La précision des mesures que va réaliser Microscope n'a encore jamais été atteinte dans une expérience sur la chute libre. Quand Newton a observé le balancement de pendules avec des boules de différents matériaux en 1687, il validait le principe d'équivalence avec une précision de 10-3 (soit 0,001 : trois chiffres après la virgule). Aujourd'hui, on atteint 10-12 en projetant un laser vers un réflecteur posé sur la Lune, et des Américains ont même montré que tout tombe toujours à la même vitesse à une précision de 10-13. Tant mieux ; c'est la base de la relativité générale. Mais toutes les tentatives de généraliser cette théorie ou de la réconcilier avec la physique quantique, comme la théorie des cordes, supposent des violations du principe d'équivalence à une échelle minuscule. Reste à les vérifier. Alors, on pousse les expériences toujours plus loin. Microscope fouinera à une précision de 10-15… Ce qui permettrait de peser «une mouche de 0,5 milligramme posée sur le pont d'un supertanker de 500 000 tonnes», selon l'image de Pierre Touboul, «principal investigateur» de Microscope à l'Onera, le centre français de recherche aérospatiale qui a conçu l'instrument T-Sage.

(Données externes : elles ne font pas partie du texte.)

(* ===== verification/Interfaces.v ===== *)
(** * interfaces/: what the services promise each other

    One class per abstract base class, a field per abstract method.  A request
    carries values of any JSON type, so a parameter that a request fills is a
    [json], or a [pyval] where [bytes] are expected. *)
From stdpp Require Import base tactics list gmap strings.
From Stdlib Require Import NArith ZArith Lia.
From S2P Require Import Prelude PyText PyCodec PyJson World OutputFiles.

(** A value that may be [bytes]; [None] is [VJson JNull]. *)
Inductive pyval : Type :=
  | VBytes (b : bytes)
  | VJson (v : json).

Definition VNone : pyval := VJson JNull.

Definition is_none (v : pyval) : bool :=
  match v with VJson JNull => true | _ => false end.

Definition val_truthy (v : pyval) : bool :=
  match v with VBytes b => negb (bool_decide (b = [])) | VJson v => truthy v end.

(** [len(v)]. *)
Definition val_len (v : pyval) : res nat :=
  match v with VBytes b => Ok (length b) | VJson v => py_len v end.

(** [Optional[bytes]]. *)
Definition opt_bytes (b : option bytes) : pyval :=
  match b with Some b => VBytes b | None => VNone end.

(** ** The services *)

Class IKeyPairManager : Type := {
  km_generate_keypair : json -> json -> IO (bool * str);
  km_get_public_key : json -> IO (option str);
  km_get_private_key : json -> IO (option bytes);
  km_delete_keypair : json -> IO bool;
}.

Class IDecryptService : Type := {
  ds_decrypt_combined_hybrid_data : json -> json -> IO (bool * bytes);
  ds_decrypt_hybrid_data : json -> json -> json -> IO (bool * bytes);
  ds_decrypt_rsa_data : json -> json -> IO (bool * bytes);
  ds_decrypt_csv_file : str -> json -> IO (bool * str);
  ds_decrypt_bundle : bytes -> json -> IO (bool * bytes);
  ds_validate_encryption_metadata : dict -> bool * str;
  ds_get_supported_algorithms : dict;
  ds_verify_data_integrity : bytes -> option str -> bool;
  ds_get_decryption_stats : IO dict;
}.

Class IExecuteService : Type := {
  es_execute_script : str -> str -> IO (bool * str);
  es_execute_bundle : bytes -> json -> option str -> option bytes -> IO (bool * str * list output_file);
  es_execute_with_data : str -> list str -> str -> str -> IO (bool * str);
  es_validate_script : str -> bool * str;
  es_setup_execution_environment : str -> bool * str;
  es_cleanup_execution_environment : str -> IO bool;
  es_get_execution_limits : dict;
  es_monitor_execution : str -> IO dict;
  es_terminate_execution : str -> str -> IO bool;
  es_get_execution_logs : str -> IO json;
  es_get_supported_formats : list str;
}.

(** The arguments of [create_execution_attestation]. *)
Record execution_proof_args : Type := ExecutionProofArgs {
  ea_job_id : json;
  ea_output : str;
  ea_script_bytes : option bytes;
  ea_dataset_bytes : option bytes;
  ea_external_nonce : option bytes;
  ea_context_hash : json;
  ea_files_manifest_sha256 : option str;
}.

Class IAttestationService : Type := {
  at_generate_attestation : pyval -> pyval -> pyval -> IO (bool * dict);
  at_create_execution_attestation : execution_proof_args -> IO (bool * dict);
  at_is_real_enclave : bool;
}.

Class IKMSAttestationService : Type := {
  kms_is_enabled : bool;
  kms_decrypt_data_key : bytes -> option dict -> IO (bool * bytes);
  kms_encrypt_data_key : bytes -> option dict -> IO (bool * bytes);
  kms_generate_data_key : str -> option dict -> IO (bool * list (str * pyval));
  kms_get_attestation_document : IO (bool * bytes);
  kms_get_status : dict;
}.

Class IRequestHandler : Type := {
  rh_handle_request : str -> IO dict;
  rh_cleanup_session : json -> IO bool;
  rh_handle_execution : dict -> IO dict;
  rh_get_health_status : dict;
}.

(** ** What a client may rely on

    The laws of the session keys, in terms of [km_live]: the session data a
    look-up would find in a world. *)

Class KeyPairManagerLaws `{IKeyPairManager} : Type := {
  km_live : str -> world -> option (str * bytes);
  (** A look-up answers from the live sessions, and only those. *)
  km_get_public_key_live sid w :
    (km_get_public_key (JStr sid) w).1 = Ok (fst <$> km_live sid w);
  km_get_private_key_live sid w :
    (km_get_private_key (JStr sid) w).1 = Ok (snd <$> km_live sid w);
  (** No method raises. *)
  km_generate_total job_id key_size w : exists r w', km_generate_keypair job_id key_size w = (Ok r, w');
  km_get_public_total v w : exists r w', km_get_public_key v w = (Ok r, w');
  km_get_private_total v w : exists r w', km_get_private_key v w = (Ok r, w');
  km_delete_total v w : exists r w', km_delete_keypair v w = (Ok r, w');
  (** Only strings name sessions. *)
  km_get_private_key_str v k w w' :
    km_get_private_key v w = (Ok (Some k), w') -> exists sid, v = JStr sid;
  km_get_public_key_str v k w w' :
    km_get_public_key v w = (Ok (Some k), w') -> exists sid, v = JStr sid;
  (** A deleted session is gone, and stays gone while the sessions are not
      written. *)
  km_delete_gone sid w w' :
    w_sessions w' = w_sessions (km_delete_keypair (JStr sid) w).2 -> km_live sid w' = None;
  (** The methods touch nothing but the sessions, the clock and the draws. *)
  km_generate_rest job_id key_size :: Keeps w_rest (km_generate_keypair job_id key_size);
  km_get_public_rest v :: Keeps w_rest (km_get_public_key v);
  km_get_private_rest v :: Keeps w_rest (km_get_private_key v);
  km_delete_rest v :: Keeps w_rest (km_delete_keypair v);
}.

(** An attestation leaves the sessions alone and starts no script. *)
Class AttestationLaws `{IAttestationService} : Prop := {
  at_create_sessions args :: Keeps w_sessions (at_create_execution_attestation args);
  at_create_draws args :: Draws (at_create_execution_attestation args);
  at_generate_sessions u n p :: Keeps w_sessions (at_generate_attestation u n p);
  at_generate_draws u n p :: Draws (at_generate_attestation u n p);
  at_create_scripts args :: Keeps scripts (at_create_execution_attestation args);
  at_generate_scripts u n p :: Keeps scripts (at_generate_attestation u n p);
}.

«C'est une mission gagnant-gagnant, résume le physicien Thibault Damour, professeur à l'Institut des hautes études scientifiques. Si on n'observe rien, on confirme une nouvelle fois le principe d'équivalence et on limite les modèles du type théorie des cordes. Mais si on observe quelque chose, c'est le gros lot !» On envisagerait plus sérieusement que l'univers ait plus de quatre dimensions, avec «d'autres champs que celui de la gravitation, capables de faire varier les constantes de la physique dans le temps et l'espace» et leur conférer une certaine «élasticité». Bref, une nouvelle page s'ouvrirait dans l'histoire de la physique.

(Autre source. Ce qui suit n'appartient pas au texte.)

(** C18: the methods keep every stored session well formed: the public key a
    client encrypts to and the private key used to decrypt are the halves of
    one key generated with a supported size, and the TTL is the configured
    one. *)
Theorem sessions_wf_preserved v job_id key_size format w :
  sessions_wf w ->
  sessions_wf (generate_keypair job_id key_size w).2
  /\ sessions_wf (get_public_key_format v format w).2
  /\ sessions_wf (get_private_key v w).2
  /\ sessions_wf (delete_keypair v w).2
  /\ sessions_wf (_purge_expired_sessions w).2.
Proof.
  intros Hwf. split_and!; intros sid s Hs.
  - destruct (generate_keypair_cases job_id key_size w)
      as [(sk & pub & Hsize & Hsk & Hpub)|(msg & w' & Hg & Hw)].
    + rewrite (generate_keypair_run _ _ sk pub) in Hs by done.
      cbn [w_sessions set_sessions tick drawn snd] in Hs.
      apply lookup_insert_Some in Hs as [[_ <-]|[_ Hs]]; [|by eapply Hwf].
      split; [|done]. by eauto 10.
    + rewrite Hg in Hs. cbn in Hs. rewrite Hw in Hs. by eapply Hwf.
  - rewrite get_public_key_format_state in Hs. by eapply Hwf, looks_sub.
  - rewrite get_private_key_state in Hs. by eapply Hwf, looks_sub.
  - destruct v as [| | | |sid'| |]; try by eapply Hwf.
    rewrite delete_keypair_run in Hs. cbn [w_sessions set_sessions snd] in Hs.
    rewrite delete_session_lookup in Hs. case_decide; [done|]. by eapply Hwf.
  - unfold _purge_expired_sessions in Hs. revert Hs. st_run. cbn [snd w_sessions set_sessions tick].
    rewrite purge_lookup. destruct (w_sessions w !! sid) as [s'|] eqn:Hs; cbn; [|done].
    case_match; [|done]. intros [= <-]. by eapply Hwf.
Qed.
End Properties.

(** ** Witnesses *)

#[local] Existing Instances Toy.env default_settings ToyCrypto.keys.

Example generate_keypair_ok_witness :
  exists s w',
    generate_keypair (JStr "j") (JInt 2048) empty_world = (Ok (true, ToyKeys.sid), w')
    /\ w_sessions w' = <[ToyKeys.sid := s]> (w_sessions empty_world).
Proof.
  destruct (generate_keypair_ok (JStr "j") (JInt 2048) ToyKeys.key "public 0800" empty_world)
    as (s & w' & Hg & Hs & _); [vm_compute; reflexivity..|].
  exists s, w'. split; [exact Hg|exact Hs].
Defined.

Example delete_keypair_final_witness :
  (valid_session (clock 9) ToyKeys.sid
     (w_sessions (delete_keypair (JStr ToyKeys.sid) ToyKeys.generate).2)).1 = None.
Proof.
  apply (delete_keypair_final ToyKeys.sid ToyKeys.generate (delete_keypair (JStr ToyKeys.sid) ToyKeys.generate).2);
    [|apply rtc_refl].
  vm_compute. reflexivity.
Defined.

Example expired_session_unreachable_witness :
  (valid_session 1700003700000000 ToyKeys.sid
     (purge 1700000000000000 (w_sessions ToyKeys.generate))).1 = None.
Proof.
  apply (expired_session_unreachable ToyKeys.sid ToyKeys.session (w_sessions ToyKeys.generate) _
    1700003600000000).
  - vm_compute. reflexivity.
  - vm_compute. discriminate.
  - lia.
  - apply rtc_once. by apply (kp_step_op _ (OpPurge 1700000000000000)).
Defined.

Autant dire que l'impatience est à son comble… Initialement prévu pour un décollage en 2017, Microscope a finalement trouvé une place dans une fusée Soyouz ce vendredi. Avancer d'un an une mission d'une telle complexité ? Même pas peur : «On a doublé les équipes, travaillé vingt-quatre heures sur vingt-quatre en semaine et seize heures sur vingt-quatre le week-end, dit en rigolant Yves André, le chef du projet au Cnes, en ne faisant que deux pauses pour Noël et pour nouvel an.» Quand il lâchait des boules de plomb et des boules de bois du haut de la tour de Pise pour les chronométrer, Galilée n'avait sans doute pas non plus le temps de dormir.
Image CNES. David Ducros
Des théories unificatrices
D’un côté, il y a la théorie de la relativité générale, œuvre d’Albert Einstein pour la majeure partie, qui décrit les lois de la gravitation et la géométrie de l’espace-temps - soit les mouvements des corps les uns par rapport aux autres, à grande échelle. De l’autre côté, il y a la théorie quantique, le «modèle standard de la physique des particules» qui ne s’occupe pas de gravité, mais des interactions nucléaires et électromagnétiques entre les particules qui composent les atomes. Ces deux théories sont aujourd’hui incompatibles, et les physiciens s’activent à concevoir des théories «unificatrices», comme celle des cordes ou de la gravitation quantique à boucles, qui décriraient enfin l’univers de manière cohérente. Ces nouvelles théories supposent l’existence de nouvelles forces, de nouvelles dimensions dans l’univers, de nouvelles particules comme le dilaton ou l’axion, et une nouvelle sorte d’interaction entre les particules qui dépendrait de la composition des corps… Voilà pourquoi une violation du principe d’équivalence, sous forme de chute différenciée selon la composition de deux objets, serait une grande avancée en faveur de ces théories unificatrices.